Les mauvais résultats obtenus par la France en matière d'emploi s'expliquent aussi par la multiplicité des acteurs qui interviennent en la matière, sans coordination ni méthodes communes. Les Assedic accomplissent leur tâche assurantielle, l'ANPE fait de la mise en relation instantanée mais pas de gestion prévisionnelle des emplois, le dispositif de formation professionnelle est placé sous la responsabilité des conseils régionaux, les chambres consulaires vivent leur vie, tandis que les Missions locales et autres services de l'Etat agissent selon leur propre logique. Ce "système aux légitimités éclatées" est inefficient.

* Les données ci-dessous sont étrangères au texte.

(** The reference found in a [handlers] dict (l. 498-504, 657-664,
    705-713): [handlers['remoteFile']] if it is true, else
    [handlers['reactProps']['remoteFile']] if the props have that key. *)
Definition reference_of (handlers : option React.handlers)
  : option (gmap string Py.value) :=
  match handlers with
  | None => None
  | Some h =>
      if Py.truthy_dict (React.h_remoteFile h) then React.h_remoteFile h
      else if React.truthy_props (React.h_reactProps h) then
        match React.h_reactProps h with
        | Some props =>
            match React.remoteFile props with
            | Some v => py_of_js v
            | None => None
            end
        | None => None
        end
      else None
  end.

(** The same for the trigger of a primary file (l. 452-470): the name of
    the payload replaces the displayed name, and the props' reference is
    asked for its [streamUrl], which raises when it is [None]. *)
Definition primary_reference (handlers : option React.handlers)
    (file_name : Py.value)
  : Exn.res (option (gmap string Py.value) * Py.value) :=
  match handlers with
  | None => Exn.Ok (None, file_name)
  | Some h =>
      if Py.truthy_dict (React.h_remoteFile h) then
        match React.h_remoteFile h with
        | Some rf => Exn.Ok (Some rf, Py.get_or rf "name" file_name)
        | None => Exn.Ok (None, file_name)
        end
      else if React.truthy_props (React.h_reactProps h) then
        match React.h_reactProps h with
        | Some props =>
            match React.remoteFile props with
            | Some (React.JObject o) => Exn.Ok (Some o, file_name)
            | Some React.JNull => Exn.Raise
            | None => Exn.Ok (None, file_name)
            end
        | None => Exn.Ok (None, file_name)
        end
      else Exn.Ok (None, file_name)
  end.

(** [v[:80] if v else 'None'] inside a [print]: slicing raises on a value
    that is not a string. *)
Definition printable_prefix (v : Py.value) : Exn.res string :=
  if Py.truthy v then
    match v with
    | Py.VStr s => Exn.Ok (Py.take_str 80 s)
    | _ => Exn.Raise
    end
  else Exn.Ok "None".

Definition of_attribute (a : option string) : Py.value :=
  match a with
  | Some s => Py.VStr s
  | None => Py.VNone
  end.

(** [not download_url or download_url == "N/A"] *)
Definition unresolved (download_url : Py.value) : bool :=
  negb (Py.truthy download_url) || bool_decide (download_url = Py.VStr "N/A").

(** The pattern [fileId=(\d+)]. *)
Definition fileId_pattern : Re.regex :=
  Re.Cat (Re.Chr "f") (Re.Cat (Re.Chr "i") (Re.Cat (Re.Chr "l")
  (Re.Cat (Re.Chr "e") (Re.Cat (Re.Chr "I") (Re.Cat (Re.Chr "d")
  (Re.Cat (Re.Chr "=") (Re.Group (Re.Plus Py.is_digit)))))))).

(** The local variables that the fallbacks may assign. *)
Record locals : Type := mkLocals {
  l_download_url : Py.value;
  l_file_id : Py.value;
  l_plain_text : bool
}.

Section Walker.

(** [unquote(parse_qs(urlparse(src).query)["file"][0])] when the query has
    a [file] parameter, [None] when it has none; the three functions belong
    to [urllib.parse] and may raise. *)
Variable query_file : string -> Exn.res (option string).

(** The body of the [try] of the first fallback (l. 536-550). *)
Definition iframe_fallback (p : probe) (l : locals) : Exn.res locals :=
  n ← iframe_count p;
  if (0 <? n)%nat then
    iframe_src ← iframe_src p;
    match iframe_src with
    | Some src =>
        if negb (String.eqb src "") && Py.contains "fileId" src then
          q ← query_file src;
          match q with
          | Some file_url =>
              match Re.search fileId_pattern file_url with
              | Some caps =>
                  let file_id := Re.group caps 1 in
                  let plain_text := Py.contains "plainText=true" file_url in
                  Exn.Ok (mkLocals
                    (Py.VStr (API_BASE_URL
                       +:+ "Meetings/GetMeetingFileStream(fileId="
                       +:+ file_id +:+ ",plainText="
                       +:+ Py.lower (Py.str (Py.VBool plain_text)) +:+ ")"))
                    (Py.VStr file_id) plain_text)
              | None =>
                  Exn.Ok (mkLocals (Py.VStr file_url)
                            (l_file_id l) (l_plain_text l))
              end
          | None => Exn.Ok l
          end
        else Exn.Ok l
    | None => Exn.Ok l
    end
  else Exn.Ok l.

(** The handler of that [try] (l. 551-564): look for a download link, then
    settle on ["N/A"]. *)
Definition link_fallback (p : probe) (l : locals) : locals :=
  let l' :=
    Exn.rescue
      (n ← links_count p;
       if (0 <? n)%nat then
         href ← link_href p;
         let l1 := mkLocals (of_attribute href) (l_file_id l) (l_plain_text l) in
         Exn.Ok (Exn.rescue (printable_prefix (of_attribute href);; Exn.Ok l1) l1)
       else Exn.Ok l)
      l in
  if unresolved (l_download_url l')
  then mkLocals (Py.VStr "N/A") (l_file_id l') (l_plain_text l')
  else l'.

Definition fallbacks (p : probe) (l : locals) : locals :=
  if unresolved (l_download_url l) then
    match iframe_fallback p l with
    | Exn.Ok l' => l'
    | Exn.Raise => link_fallback p l
    end
  else l.

(** One turn of the menu loop of a primary file (l. 481-593). *)
Definition primary_menu_item
    (remote_file : option (gmap string Py.value)) (file_name : Py.value)
    (mi : menu_item) : Exn.M walk Exn.ctl :=
  Exn.catch
    (n ← Exn.lift (label_count mi);
     if (n =? 0)%nat then mret Exn.Next else
     t ← Exn.lift (label_text mi);
     file_type ← Exn.lift (stripped t);
     d ← Exn.lift (download_count mi);
     if (d =? 0)%nat then mret Exn.Next else
     download_elem_handle ← Exn.lift (download_handle mi);
     let item_handlers := inspect_button_handlers download_elem_handle in
     let menu_remote_file := reference_of item_handlers in
     let file_data := Py.or_dict menu_remote_file remote_file in
     let plain_text := Py.contains "Plain Text" file_type in
     let l0 :=
       match file_data with
       | Some fd =>
           if Py.truthy_dict file_data then
             let file_id := Py.get fd "fileId" in
             let file_type_code := Py.get_or fd "fileType" (Py.VInt 1) in
             let is_attachment := bool_decide (file_type_code = Py.VInt 3) in
             mkLocals (build_download_url file_data is_attachment plain_text)
                      file_id plain_text
           else mkLocals Py.VNone Py.VNone plain_text
       | None => mkLocals Py.VNone Py.VNone plain_text
       end in
     let l := fallbacks (fallback_probe mi) l0 in
     append
       (Data.mkFileInfo file_name file_type
          (Py.or_str (l_download_url l) "N/A")
          None
          (Some (l_file_id l))
          (Some (l_plain_text l))
          (Some (match file_data with
                 | Some fd =>
                     Py.truthy_dict file_data && Py.truthy (Py.get fd "streamUrl")
                 | None => false
                 end))
          None None None None None);;
     Exn.lift (close_click mi);;
     mret Exn.Break)
    (mret Exn.Next).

Ce constat sévère était celui de Jean-Louis Borloo, ministre de l'Emploi, de la Cohésion sociale et du Logement du gouvernement Villepin, lors de sa rencontre avec l'Association des journalistes de l'Information Sociale le 6 septembre 2005.

 

Pour le ministre, le service de l'emploi fonctionne bien dans des pays aux options politiques différentes mais qui sont tous caractérisés par l'unicité, sinon des opérateurs, du moins des guichets. Alors que le système français de l'emploi connaît "des légitimités éclatées", l'efficacité exige d'une part que l'ensemble des prestations soit rendu au même endroit et d'autre part que les besoins soient prévus et la formation adaptée. Une expérience de guichet unique et de dossier unique en cours à Tours et Nancy a obtenu de bons résultats mais il convient de faire la part de l'enthousiasme des pionniers.

 

Contrairement à ses homologues des autres pays européens, le demandeur d'emploi français est très mal accompagné, ce qui explique le temps important qu'il met à retrouver du travail. Le chômeur fait le point théoriquement tous les six mois, dans la pratique cela peut n'être qu'une fois par an. A partir du 1er janvier 2006, le rendez-vous devrait être mensuel, et devenir hebdomadaire en fin d'année, comme dans les job centers britanniques. Le nombre d'agents affectés à l'accompagnement des demandeurs d'emploi est nettement inférieur en France à ce qu'il est à l'étranger mais le nombre total d'agents du service public de l'emploi est du même ordre de grandeur. ANPE, Assedic, Missions locales : chaque opérateur a son back office qui occupe le tiers des effectifs totaux. Un glissement fonctionnel est à prévoir pour dégager des opérationnels et des milliers d'agents seront embauchés à l'ANPE.

 

L'amélioration du fonctionnement du service public de l'emploi devrait, selon le ministre, permettre une diminution du taux de chômage de trois points en cinq ans. Sur le terrain, on est plus sceptique. Encore faudrait-il avoir les moyens d'accompagnement, disent les conseillers, donc être plus nombreux. Plus nombreux et surtout plus pertinents, disent parfois les usagers. Une jeune diplômée littéraire ayant commis l'imprudence de dire à l'antenne de son quartier qu'elle avait fait des stages pendant ses vacances et du baby-sitting pendant l'année a été inscrite comme demandant un CDI à plein temps de baby-sitting, nonobstant un double cursus à bac+4. Et les querelles de chapelle n'ont pas cessé: dans certaines antennes cadres de l'ANPE, on déconseille fortement aux clients d'aller voir l'APEC alors que cette association paritaire se prétend pour sa part à la fois légitime et efficace.

 

La fin officielle du monopole de placement de l'ANPE a permis aux agences d'intérim d'afficher qu'on peut aller chez elles pour trouver un CDI et à une société d'origine australienne de faire du reclassement dans le Nord-Pas de Calais. Ces nouveaux acteurs seront-ils efficaces? Pour le moment, les faits n'ont pas encore parlé.